Ainda existe a "Corojo Tradicional"?
(Risos) Este ano (2008) conseguimos pela segunda vez uma pequena quantidade destas sementes. Estas foram, sem dúvida, as melhores folhas de capa já produzidas ao longo dos séculos. A textura, a oleosidade e o sabor eram maravilhosos. O que no passado foi um problema para a "Corojo Tradicional" (mofo azul), hoje pode ser corrigido com um novo tapado (tendas onde são cultivadas as plantas destinadas às capas).
O governo controla estas sementes?
Sim, controla. O baixo rendimento é o maior empecilho, mas quantidade e qualidade são coisas distintas.
O governo vem investindo em tecnologia do tabaco e produção?
O controle de clima nos celeiros de cura é um deles. O processo continua o tradicional, mas o controle de umidade e temperatura conserva a oleosidade natural das folhas por um período muito maior, até um ano a mais.

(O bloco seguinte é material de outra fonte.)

(* ===== verification/GovernorSpec.v ===== *)
(** Executions of the governor: one constructor per public operation, the step function,
    reachability, and what every step preserves. *)
From S2P Require Import Prelude Words Ordered Types Floats Region RegionInv RegionAlloc.
From S2P Require Import RegionFree RegionReloc RegionQuery RegionSpec Pressure Request Bytes.
From S2P Require Import Persist PersistInv Governor GovernorInv GovernorOps.
Open Scope Z_scope.

Inductive gov_op : Set :=
  | GInitialize
  | GRequest (req : AllocationRequest)
  | GRelease (id : AllocationId) (gen : AllocationGeneration) (wb : WorkerBootId) (sb : SourceBootId)
  | GPin (id : AllocationId) (gen : AllocationGeneration)
  | GUnpin (id : AllocationId) (gen : AllocationGeneration)
  | GRelocate (id : AllocationId) (gen : AllocationGeneration) (no ns : Z)
  | GPressure
  | GRestore (s : PersistSnapshot).

Section executions.
Context {B : Type} (be : IBackend B).
Implicit Types (g : MemoryGovernor B).

Definition gov_step (op : gov_op) g : option (MemoryGovernor B * bool) :=
  match op with
  | GInitialize => let p := initialize be g in Some (p.1, result_ok p.2)
  | GRequest req => option_map (fun p => (p.1, result_ok p.2)) (request req g)
  | GRelease id gen wb sb => let p := release_for_worker id gen wb sb g in Some (p.1, result_ok p.2)
  | GPin id gen => option_map (fun p => (p.1, result_ok p.2)) (pin_locked id gen g)
  | GUnpin id gen => option_map (fun p => (p.1, result_ok p.2)) (unpin_locked id gen g)
  | GRelocate id gen no ns => let p := apply_relocation id gen no ns g in Some (p.1, result_ok p.2)
  | GPressure => Some ((pressure_locked g).1, true)
  | GRestore s => let p := restore s g in Some (p.1, result_ok p.2)
  end.

(** Arguments are words of their types; neither the id counter nor the generation that a move
    would advance is exhausted; a restored snapshot has distinct ids below its counter. *)
Definition gov_op_ok (op : gov_op) g : Prop :=
  match op with
  | GRequest req => request_words req /\ gov_next_alloc_id g + 1 < U64
  | GRelocate id gen no ns => in_u64 no /\ in_u64 ns /\ 0 <= gen_value gen /\ gen_value gen + 1 < U64
  | GRestore s => restorable s
  | _ => True
  end.

Definition is_restore (op : gov_op) : bool := match op with GRestore _ => true | _ => false end.

Inductive gov_reachable (d : MemoryDomain) : MemoryGovernor B -> Prop :=
  | gr_new b : gov_reachable d (MemoryGovernor_new d b)
  | gr_step g op g' ok :
      gov_reachable d g -> gov_op_ok op g -> gov_step op g = Some (g', ok) -> gov_reachable d g'.

(** The states reached by calls that all satisfy [P]. *)
Inductive run_with (P : gov_op -> MemoryGovernor B -> Prop) (d : MemoryDomain) : MemoryGovernor B -> Prop :=
  | rw_new b : run_with P d (MemoryGovernor_new d b)
  | rw_step g op g' ok :
      run_with P d g -> gov_op_ok op g -> P op g -> gov_step op g = Some (g', ok) -> run_with P d g'.

Lemma run_with_impl (P Q : gov_op -> MemoryGovernor B -> Prop) d g :
  (forall op g, P op g -> Q op g) -> run_with P d g -> run_with Q d g.
Proof.
  intros HPQ. induction 1 as [b|g op g' ok _ IH Hop HP E]; [apply rw_new|].
  exact (rw_step Q d g op g' ok IH Hop (HPQ op g HP) E).
Qed.

(** The states one process can reach from [g]: no restore in between. *)
Inductive later : MemoryGovernor B -> MemoryGovernor B -> Prop :=
  | later_refl g : later g g
  | later_step g g1 op g2 ok :
      later g g1 -> is_restore op = false -> gov_op_ok op g1 -> gov_step op g1 = Some (g2, ok) ->
      later g g2.

Lemma gov_step_inv op g :
  gov_inv g -> gov_op_ok op g -> exists g' ok, gov_step op g = Some (g', ok) /\ gov_inv g'.
Proof.
  intros Hi Hop. destruct op as [|req|id gen wb sb|id gen|id gen|id gen no ns| |s]; simpl.
  - pose proof (initialize_cases be g Hi) as Hc. destruct (initialize be g) as [g' res].
    exists g', (result_ok res). by destruct Hc.
  - destruct Hop as [Hw Hn]. destruct (request_cases g req Hi Hw Hn) as (g' & res & -> & Hi' & _).
    by exists g', (result_ok res).
  - unfold release_for_worker. pose proof (release_cases g id gen wb sb Hi) as Hc.
    destruct (release_locked id gen wb sb g) as [g' res]. exists g', (result_ok res).
    split; [done|]. destruct res as [rel|f]; [|by destruct Hc as [-> _]].
    destruct Hc as (rec & [Hf _] & _ & _ & _ & Ha). by eapply after_release_inv.
  - destruct (pin_locked_cases g id gen Hi) as (g' & res & -> & Hi' & _). by exists g', (result_ok res).
  - destruct (unpin_locked_cases g id gen Hi) as (g' & res & -> & Hi' & _). by exists g', (result_ok res).
  - destruct Hop as (Hno & Hns & _). pose proof (apply_relocation_cases g id gen no ns Hi Hno Hns) as Hc.
    destruct (apply_relocation id gen no ns g) as [g' res]. exists g', (result_ok res). by destruct Hc.
  - eexists _, _. split; [done|]. by apply pressure_locked_inv.
  - eexists _, _. split; [done|]. by apply restore_inv.
Qed.

Lemma gov_reachable_inv d g :
  0 < managed_capacity d < U64 -> gov_reachable d g -> gov_inv g.
Proof.
  intros Hd. induction 1 as [b|g op g' ok _ IH Hop E]; [by apply MemoryGovernor_new_inv|].
  destruct (gov_step_inv op g IH Hop) as (g1 & ok1 & E1 & Hi). congruence.
Qed.

Lemma later_inv g g' : gov_inv g -> later g g' -> gov_inv g'.
Proof.
  induction 2 as [|g g1 op g2 ok _ IH _ Hop E]; [done|].
  destruct (gov_step_inv op g1 (IH H) Hop) as (g3 & ok3 & E3 & Hi). congruence.
Qed.

(** ** What one step does to the registry *)

(** The maps after a step that is not a restore: the same, or with a new id, an updated
    record whose generation has not gone back, or a retired record. *)
Inductive registry_step g g' : Prop :=
  | rs_same :
      gov_records g' = gov_records g -> gov_retired g' = gov_retired g ->
      gov_next_alloc_id g <= gov_next_alloc_id g' -> registry_step g g'
  | rs_new rec :
      gov_records g' = om_set (mk_id (gov_next_alloc_id g)) rec (gov_records g) ->
      rec_generation rec = gen_first ->
      gov_retired g' = gov_retired g ->
      gov_next_alloc_id g' = gov_next_alloc_id g + 1 -> registry_step g g'
  | rs_update id rec rec' :
      om_find id (gov_records g) = Some rec -> gov_records g' = om_set id rec' (gov_records g) ->
      gen_value (rec_generation rec) <= gen_value (rec_generation rec') ->
      gov_retired g' = gov_retired g -> gov_next_alloc_id g' = gov_next_alloc_id g ->
      registry_step g g'
  | rs_retire id rec :
      om_find id (gov_records g) = Some rec -> gov_records g' = om_erase id (gov_records g) ->
      gov_retired g' = om_set id (released rec) (gov_retired g) ->
      gov_next_alloc_id g' = gov_next_alloc_id g -> registry_step g g'.

Lemma gov_step_registry op g g' ok :
  gov_inv g -> gov_op_ok op g -> is_restore op = false -> gov_step op g = Some (g', ok) ->
  registry_step g g'.
Proof.
  intros Hi Hop Hr E. destruct op as [|req|id gen wb sb|id gen|id gen|id gen no ns| |s];
    simpl in Hop, Hr, E; try done.
  - pose proof (initialize_cases be g Hi) as Hc. destruct (initialize be g) as [g1 res].
    simplify_eq/=. destruct Hc as (_ & ? & ? & _ & En & _). apply rs_same; auto. lia.
  - destruct Hop as [Hw Hn]. destruct (request_cases g req Hi Hw Hn) as (g1 & res & E1 & _ & Hc).
    rewrite E1 in E. simplify_eq/=. destruct res as [h|f].
    + destruct Hc as (_ & r & [] & _). by eapply rs_new.
    + destruct Hc as [(n & -> & Hle) _]. apply rs_same; simpl; auto. lia.
  - unfold release_for_worker in E. pose proof (release_cases g id gen wb sb Hi) as Hc.
    destruct (release_locked id gen wb sb g) as [g1 res]. simplify_eq/=. destruct res as [rel|f].
    + destruct Hc as (rec & [Hf _] & _ & _ & _ & (Er & Et & _ & _ & _ & En & _)). by eapply rs_retire.
    + destruct Hc as [-> _]. apply rs_same; auto. lia.
  - destruct (pin_locked_cases g id gen Hi) as (g1 & res & E1 & _ & Hc).
    rewrite E1 in E. simplify_eq/=. destruct res as [u|f].
    + destruct Hc as (rec & reg & [Hf _] & _ & _ & [] & _). by eapply rs_update.
    + destruct Hc as [-> _]. apply rs_same; auto. lia.
  - destruct (unpin_locked_cases g id gen Hi) as (g1 & res & E1 & _ & Hc).
    rewrite E1 in E. simplify_eq/=. destruct res as [u|f].
    + destruct Hc as (rec & reg & [Hf _] & _ & _ & _ & [] & _). by eapply rs_update.
    + destruct Hc as [-> _]. apply rs_same; auto. lia.
  - destruct Hop as (Hno & Hns & H0 & H1). pose proof (apply_relocation_cases g id gen no ns Hi Hno Hns) as Hc.
    destruct (apply_relocation id gen no ns g) as [g1 res]. simplify_eq/=. destruct Hc as [_ Hc].
    destruct res as [h|f].
    + destruct Hc as (rec & reg & [Hf <-] & _ & _ & _ & _ & [] & _). eapply rs_update; eauto.
      simpl. rewrite gen_next_value by (unfold U64 in *; lia). lia.
    + destruct Hc as [-> _]. apply rs_same; auto. lia.
  - simplify_eq/=. apply rs_same; auto. simpl. lia.
Qed.

(** [id] has been given out, and no record of it is older than generation [n]. *)
Definition aged g (id : AllocationId) (n : Z) : Prop :=
  exists rec, (om_find id (gov_records g) = Some rec \/ om_find id (gov_retired g) = Some rec)
    /\ n <= gen_value (rec_generation rec).

Definition retired_as g (id : AllocationId) (gen : AllocationGeneration) : Prop :=
  exists ret, om_find id (gov_retired g) = Some ret /\ rec_generation ret = gen.

Lemma registry_step_aged g g' id n : gov_inv g -> registry_step g g' -> aged g id n -> aged g' id n.
Proof.
  intros Hi Hs (rec & Hf & Hn).
  destruct Hs as [Er Et _|rec0 Er _ Et _|id0 rec0 rec1 Hf0 Er Hg Et _|id0 rec0 Hf0 Er Et _];
    unfold aged; rewrite Er, Et.
  - eauto.
  - exists rec. split; [|done]. rewrite om_find_set_ne; [done|]. intros ->.
    destruct (registry_fresh _ _ _ (gi_registry _ Hi)). destruct Hf; congruence.
  - destruct (decide (id = id0)) as [->|Hne].
    + rewrite om_find_set_eq. exists rec1. split; [by left|].
      assert (om_find id0 (gov_retired g) = None) by (apply (gi_registry _ Hi); eauto).
      destruct Hf as [Hf|Hf]; [|congruence]. simplify_eq. lia.
    + rewrite om_find_set_ne by done. eauto.
  - destruct (decide (id = id0)) as [->|Hne].
    + rewrite om_find_set_eq. exists (released rec0). split; [by right|]. simpl.
      assert (om_find id0 (gov_retired g) = None) by (apply (gi_registry _ Hi); eauto).
      destruct Hf as [Hf|Hf]; [|congruence]. by simplify_eq.
    + rewrite om_find_erase_ne, om_find_set_ne by done. eauto.
Qed.

Lemma registry_step_retired g g' id gen :
  gov_inv g -> registry_step g g' -> retired_as g id gen -> retired_as g' id gen.
Proof.
  intros Hi Hs (ret & Hf & Hg).
  destruct Hs as [_ Et _|rec0 _ _ Et _|id0 rec0 rec1 _ _ _ Et _|id0 rec0 Hf0 _ Et _];
    unfold retired_as; rewrite Et; eauto.
  rewrite om_find_set_ne; [by eauto|]. intros ->.
  assert (om_find id0 (gov_retired g) = None) by (apply (gi_registry _ Hi); eauto). congruence.
Qed.

Lemma later_registry (P : MemoryGovernor B -> Prop) g g' :
  gov_inv g -> later g g' -> (forall g1 g2, gov_inv g1 -> registry_step g1 g2 -> P g1 -> P g2) ->
  P g -> P g'.
Proof.
  intros Hi Hl HP Hg. induction Hl as [|g g1 op g2 ok Hl IH Hr Hop E]; [done|].
  pose proof (later_inv _ _ Hi Hl) as Hi1. eapply (HP g1); [done| |by apply IH].
  by eapply gov_step_registry.
Qed.

(** An aged id refuses every older handle. *)
Lemma aged_not_current g id gen n rec :
  gov_inv g -> aged g id n -> gen_value gen < n -> ~ current g id gen rec.
Proof.
  intros Hi (rec' & Hf & Hn) Hlt [Hf' <-].
  assert (om_find id (gov_retired g) = None) by (apply (gi_registry _ Hi); eauto).
  destruct Hf as [Hf|Hf]; simplify_eq. lia.
Qed.

Lemma retired_not_current g id gen gen' rec :
  gov_inv g -> retired_as g id gen -> ~ current g id gen' rec.
Proof.
  intros Hi (ret & Hf & _) [Hf' _].
  assert (om_find id (gov_retired g) = None) by (apply (gi_registry _ Hi); eauto). congruence.
Qed.
End executions.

E o período de cura, é menor?
Sim, a metade do tradicional, que demorava uns 40 dias ou mais. Tem um equipamento importado do Japão que nos diz quanto a planta cresceu e seu melhor ponto de colheita.
Pelo que sabemos, as terras de qualidade destinadas à agricultura já estão ocupadas. Como o senhor vê o futuro do tabaco em Cuba?
Conheço Cuba muito bem e posso lhe garantir que a quantidade de terras ainda não exploradas é três vezes maior que as produtivas. E estas são terras de primeira classe e estão principalmente em São Luiz.
Caso o mercado norte-americano abra as portas para Cuba -o consumo de charutos premium lá é de aproximadamente 250 milhões de unidades e a produção cubana é de um pouco mais de que isso - como ficaria o charuto cubano no mundo?
No mundo, não sei. Para nós seria esplendido (risos). Creio que a exploração de novas terras para o cultivo já esta sendo trabalhada pelo governo. A nossa produtividade este ano (2008) será um recorde de todos os tempos. Acredite, o mundo não vai ficar sem estes puros. Eles estão em boas mãos.